Copy the entries below in full, keeping them exactly as they are.

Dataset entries
[Start of Attachment]

Notation "f >> g" := (compose f g) (at level 55, left associativity).
Notation "f @@ g" := (tensor f g) (at level 50, left associativity).

(** [Diagram._conjugate]: the adjoint of every layer, in the same order. *)
Definition conjugate (self : Diagram) (use_left : bool) : result Diagram :=
  ls <- mapM (fun x => if use_left then Layer_l x else Layer_r x) (inside self) ;;
  Ok (mkDiagram ls
        (if use_left then Ty_l (dom self) else Ty_r (dom self))
        (if use_left then Ty_l (cod self) else Ty_r (cod self))).

(** [Diagram.l] and [Diagram.r]. *)
Definition Diagram_l (self : Diagram) : result Diagram := conjugate self true.
Definition Diagram_r (self : Diagram) : result Diagram := conjugate self false.

Definition wf_diagram (d : Diagram) : bool :=
  forallb (fun x => wf_box (Layer_box x)) (inside d).

(** ** Nested cups and caps *)

(** [nesting(factory)]: the [method] it returns.  [x[1:]] is the tail of
    [x]; a type written where a diagram is expected stands for its
    identity. *)
Fixpoint nesting (factory : Ty -> Ty -> result Box) (x y : Ty) : result Diagram :=
  match x with
  | [] => Ok (Id (slice None (Some 0) x))
  | _ :: x' =>
      match x' with
      | [] => b <- factory x y ;; Ok (of_box b)
      | _ :: _ =>
          x0 <- item x 0 ;;
          y1 <- item y (-1) ;;
          head <- factory x0 y1 ;;
          if truthy (Box_dom head)
          then
            inner <- nesting factory x' (slice None (Some (-1)) y) ;;
            Id x0 @@ inner @@ Id y1 >> of_box head
          else
            inner <- nesting factory x' (slice None (Some (-1)) y) ;;
            of_box head >> Id x0 @@ inner @@ Id y1
      end
  end.

(** [Diagram.cups] and [Diagram.caps], with [cup_factory = Cup] and
    [cap_factory = Cap]. *)
Definition cups (left right : Ty) : result Diagram := nesting Cup left right.
Definition caps (left right : Ty) : result Diagram := nesting Cap left right.

(** ** Transposition and currying *)

(** [Diagram.transpose]. *)
Definition transpose (self : Diagram) (left : bool) : result Diagram :=
  if left then
    bend <- caps (dom self) (Ty_l (dom self)) ;;
    top <- Id (Ty_l (cod self)) @@ bend
           >> Id (Ty_l (cod self)) @@ self @@ Id (Ty_l (dom self)) ;;
    close <- cups (Ty_l (cod self)) (cod self) ;;
    top >> close @@ Id (Ty_l (dom self))
  else
    bend <- caps (Ty_r (dom self)) (dom self) ;;
    top <- bend @@ Id (Ty_r (cod self))
           >> Id (Ty_r (dom self)) @@ self @@ Id (Ty_r (cod self)) ;;
    close <- cups (cod self) (Ty_r (cod self)) ;;
    top >> Id (Ty_r (dom self)) @@ close.

(** [Diagram.curry]. *)
Definition curry (self : Diagram) (n : Z) (left : bool) : result Diagram :=
  if left then
    let base := slice None (Some n) (dom self) in
    let exponent := slice (Some n) None (dom self) in
    bend <- caps exponent (Ty_l exponent) ;;
    Id base @@ bend >> self @@ Id (Ty_l exponent)
  else
    let offset := len (dom self) - n in
    let base := slice (Some offset) None (dom self) in
    let exponent := slice None (Some offset) (dom self) in
    bend <- caps (Ty_r exponent) exponent ;;
    bend @@ Id base >> Id (Ty_r exponent) @@ self.

(** ** Explicit cup insertion *)

Section ExplicitCup.

(** [rigid.py] uses the name [Swap] in [Diagram.cup] and leaves its
    definition to the modules that extend it: it is a parameter here. *)
Variable Swap : Ty -> Ty -> result Diagram.

(** One turn of the loop of [Diagram.cup], at index [i]. *)
Definition cup_step (self : Diagram) (i : Z) : result Diagram :=
  let t0 := slice (Some i) (Some (i + 1)) (cod self) in
  let t1 := slice (Some (i + 1)) (Some (i + 2)) (cod self) in
  s <- Swap t0 t1 ;;
  self >> Id (slice None (Some i) (cod self)) @@ s
          @@ Id (slice (Some (i + 2)) None (cod self)).

(** [for i in range(x, y - 1): self >>= ...]. *)
Fixpoint cup_loop (self : Diagram) (indices : list Z) : result Diagram :=
  match indices with
  | [] => Ok self
  | i :: rest => self' <- cup_step self i ;; cup_loop self' rest
  end.

(** [Diagram.cup]. *)
Definition cup (self : Diagram) (x y : Z) : result Diagram :=
  if (Z.min x y <? 0) || (len (cod self) <=? Z.max x y)
  then Raise (ValueError (indices_out_of_range x y))
  else
    let x' := Z.min x y in
    let y' := Z.max x y in
    self' <- cup_loop self (range x' (y' - 1)) ;;
    let t0 := slice (Some (y' - 1)) (Some y') (cod self') in
    let t1 := slice (Some y') (Some (y' + 1)) (cod self') in
    c <- Cup t0 t1 ;;
    self' >> Id (slice None (Some (y' - 1)) (cod self')) @@ of_box c
             @@ Id (slice (Some (y' + 1)) None (cod self')).

End ExplicitCup.

(** ** A rigid functor on objects *)

Section FunctorOnObjects.

(** The objects of the codomain, [self.cod.ob]. *)
Variable T : Type.

(** The attributes [l] and [r] of [self.cod.ob]: [None] when
    [hasattr(self.cod.ob, ...)] is false. *)
Variable cod_ob_l cod_ob_r : option (T -> T).

(** [image[::-1]] in the codomain. *)
Variable reversed : T -> T.

(** [super().__call__], the monoidal functor, on an object. *)
Variable super_call : Ob -> result T.

(** [Functor.__call__] on an [Ob]. *)
Equations? Functor_call (other : Ob) : result T
  by wf (Z.abs_nat (Ob_z other)) lt :=
  Functor_call other with Z.eq_dec (Ob_z other) 0 := {
    | left _ => super_call other
    | right _ with Z_lt_dec (Ob_z other) 0 := {
      | left _ with cod_ob_l := {
        | None => image <- Functor_call (mkOb (Ob_name other) 0) ;;
                  Ok (reversed image)
        | Some adjoint => image <- Functor_call (Ob_r other) ;;
                          Ok (adjoint image) }
      | right _ with cod_ob_r := {
        | None => image <- Functor_call (mkOb (Ob_name other) 0) ;;
                  Ok (reversed image)
        | Some adjoint => image <- Functor_call (Ob_l other) ;;
                          Ok (adjoint image) } } }.
Proof. all: simpl; lia. Qed.

End FunctorOnObjects.

(** ** Sample values *)

(** [rigid.py] neither defines nor imports [Swap]: in the module itself the
    lookup of the name fails when the loop of [Diagram.cup] runs. *)
Definition rigid_Swap (t0 t1 : Ty) : result Diagram := Raise (NameError "Swap").

(** The types and boxes of the examples in the docstrings. *)
Definition ob_n : Ob := mkOb "n" 0.
Definition ob_s : Ob := mkOb "s" 0.
Definition ob_a : Ob := mkOb "a" 0.
Definition ob_b : Ob := mkOb "b" 0.
Definition ob_c : Ob := mkOb "c" 0.
Definition Alice : Box := MkBox "Alice" [] [ob_n] None 0.
Definition jokes : Box := MkBox "jokes" [] [Ob_r ob_n; ob_s] None 0.
Definition cup_n : Box := MkCup [ob_n] [Ob_r ob_n].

[End of Attachment]

» Reply
Notation "f >> g" := (compose f g) (at level 55, left associativity).
Notation "f @@ g" := (tensor f g) (at level 50, left associativity).

(** [Diagram._conjugate]: the adjoint of every layer, in the same order. *)
Definition conjugate (self : Diagram) (use_left : bool) : result Diagram :=
  ls <- mapM (fun x => if use_left then Layer_l x else Layer_r x) (inside self) ;;
  Ok (mkDiagram ls
        (if use_left then Ty_l (dom self) else Ty_r (dom self))
        (if use_left then Ty_l (cod self) else Ty_r (cod self))).

(** [Diagram.l] and [Diagram.r]. *)
Definition Diagram_l (self : Diagram) : result Diagram := conjugate self true.
Definition Diagram_r (self : Diagram) : result Diagram := conjugate self false.

Definition wf_diagram (d : Diagram) : bool :=
  forallb (fun x => wf_box (Layer_box x)) (inside d).

(** ** Nested cups and caps *)

(** [nesting(factory)]: the [method] it returns.  [x[1:]] is the tail of
    [x]; a type written where a diagram is expected stands for its
    identity. *)
Fixpoint nesting (factory : Ty -> Ty -> result Box) (x y : Ty) : result Diagram :=
  match x with
  | [] => Ok (Id (slice None (Some 0) x))
  | _ :: x' =>
      match x' with
      | [] => b <- factory x y ;; Ok (of_box b)
      | _ :: _ =>
          x0 <- item x 0 ;;
          y1 <- item y (-1) ;;
          head <- factory x0 y1 ;;
          if truthy (Box_dom head)
          then
            inner <- nesting factory x' (slice None (Some (-1)) y) ;;
            Id x0 @@ inner @@ Id y1 >> of_box head
          else
            inner <- nesting factory x' (slice None (Some (-1)) y) ;;
            of_box head >> Id x0 @@ inner @@ Id y1
      end
  end.

(** [Diagram.cups] and [Diagram.caps], with [cup_factory = Cup] and
    [cap_factory = Cap]. *)
Definition cups (left right : Ty) : result Diagram := nesting Cup left right.
Definition caps (left right : Ty) : result Diagram := nesting Cap left right.

(** ** Transposition and currying *)

(** [Diagram.transpose]. *)
Definition transpose (self : Diagram) (left : bool) : result Diagram :=
  if left then
    bend <- caps (dom self) (Ty_l (dom self)) ;;
    top <- Id (Ty_l (cod self)) @@ bend
           >> Id (Ty_l (cod self)) @@ self @@ Id (Ty_l (dom self)) ;;
    close <- cups (Ty_l (cod self)) (cod self) ;;
    top >> close @@ Id (Ty_l (dom self))
  else
    bend <- caps (Ty_r (dom self)) (dom self) ;;
    top <- bend @@ Id (Ty_r (cod self))
           >> Id (Ty_r (dom self)) @@ self @@ Id (Ty_r (cod self)) ;;
    close <- cups (cod self) (Ty_r (cod self)) ;;
    top >> Id (Ty_r (dom self)) @@ close.

(** [Diagram.curry]. *)
Definition curry (self : Diagram) (n : Z) (left : bool) : result Diagram :=
  if left then
    let base := slice None (Some n) (dom self) in
    let exponent := slice (Some n) None (dom self) in
    bend <- caps exponent (Ty_l exponent) ;;
    Id base @@ bend >> self @@ Id (Ty_l exponent)
  else
    let offset := len (dom self) - n in
    let base := slice (Some offset) None (dom self) in
    let exponent := slice None (Some offset) (dom self) in
    bend <- caps (Ty_r exponent) exponent ;;
    bend @@ Id base >> Id (Ty_r exponent) @@ self.

(** ** Explicit cup insertion *)

Section ExplicitCup.

(** [rigid.py] uses the name [Swap] in [Diagram.cup] and leaves its
    definition to the modules that extend it: it is a parameter here. *)
Variable Swap : Ty -> Ty -> result Diagram.

(** One turn of the loop of [Diagram.cup], at index [i]. *)
Definition cup_step (self : Diagram) (i : Z) : result Diagram :=
  let t0 := slice (Some i) (Some (i + 1)) (cod self) in
  let t1 := slice (Some (i + 1)) (Some (i + 2)) (cod self) in
  s <- Swap t0 t1 ;;
  self >> Id (slice None (Some i) (cod self)) @@ s
          @@ Id (slice (Some (i + 2)) None (cod self)).

(** [for i in range(x, y - 1): self >>= ...]. *)
Fixpoint cup_loop (self : Diagram) (indices : list Z) : result Diagram :=
  match indices with
  | [] => Ok self
  | i :: rest => self' <- cup_step self i ;; cup_loop self' rest
  end.

(** [Diagram.cup]. *)
Definition cup (self : Diagram) (x y : Z) : result Diagram :=
  if (Z.min x y <? 0) || (len (cod self) <=? Z.max x y)
  then Raise (ValueError (indices_out_of_range x y))
  else
    let x' := Z.min x y in
    let y' := Z.max x y in
    self' <- cup_loop self (range x' (y' - 1)) ;;
    let t0 := slice (Some (y' - 1)) (Some y') (cod self') in
    let t1 := slice (Some y') (Some (y' + 1)) (cod self') in
    c <- Cup t0 t1 ;;
    self' >> Id (slice None (Some (y' - 1)) (cod self')) @@ of_box c
             @@ Id (slice (Some (y' + 1)) None (cod self')).

End ExplicitCup.

(** ** A rigid functor on objects *)

Section FunctorOnObjects.

(** The objects of the codomain, [self.cod.ob]. *)
Variable T : Type.

(** The attributes [l] and [r] of [self.cod.ob]: [None] when
    [hasattr(self.cod.ob, ...)] is false. *)
Variable cod_ob_l cod_ob_r : option (T -> T).

(** [image[::-1]] in the codomain. *)
Variable reversed : T -> T.

(** [super().__call__], the monoidal functor, on an object. *)
Variable super_call : Ob -> result T.

(** [Functor.__call__] on an [Ob]. *)
Equations? Functor_call (other : Ob) : result T
  by wf (Z.abs_nat (Ob_z other)) lt :=
  Functor_call other with Z.eq_dec (Ob_z other) 0 := {
    | left _ => super_call other
    | right _ with Z_lt_dec (Ob_z other) 0 := {
      | left _ with cod_ob_l := {
        | None => image <- Functor_call (mkOb (Ob_name other) 0) ;;
                  Ok (reversed image)
        | Some adjoint => image <- Functor_call (Ob_r other) ;;
                          Ok (adjoint image) }
      | right _ with cod_ob_r := {
        | None => image <- Functor_call (mkOb (Ob_name other) 0) ;;
                  Ok (reversed image)
        | Some adjoint => image <- Functor_call (Ob_l other) ;;
                          Ok (adjoint image) } } }.
Proof. all: simpl; lia. Qed.

End FunctorOnObjects.

(** ** Sample values *)

(** [rigid.py] neither defines nor imports [Swap]: in the module itself the
    lookup of the name fails when the loop of [Diagram.cup] runs. *)
Definition rigid_Swap (t0 t1 : Ty) : result Diagram := Raise (NameError "Swap").

(** The types and boxes of the examples in the docstrings. *)
Definition ob_n : Ob := mkOb "n" 0.
Definition ob_s : Ob := mkOb "s" 0.
Definition ob_a : Ob := mkOb "a" 0.
Definition ob_b : Ob := mkOb "b" 0.
Definition ob_c : Ob := mkOb "c" 0.
Definition Alice : Box := MkBox "Alice" [] [ob_n] None 0.
Definition jokes : Box := MkBox "jokes" [] [Ob_r ob_n; ob_s] None 0.
Definition cup_n : Box := MkCup [ob_n] [Ob_r ob_n].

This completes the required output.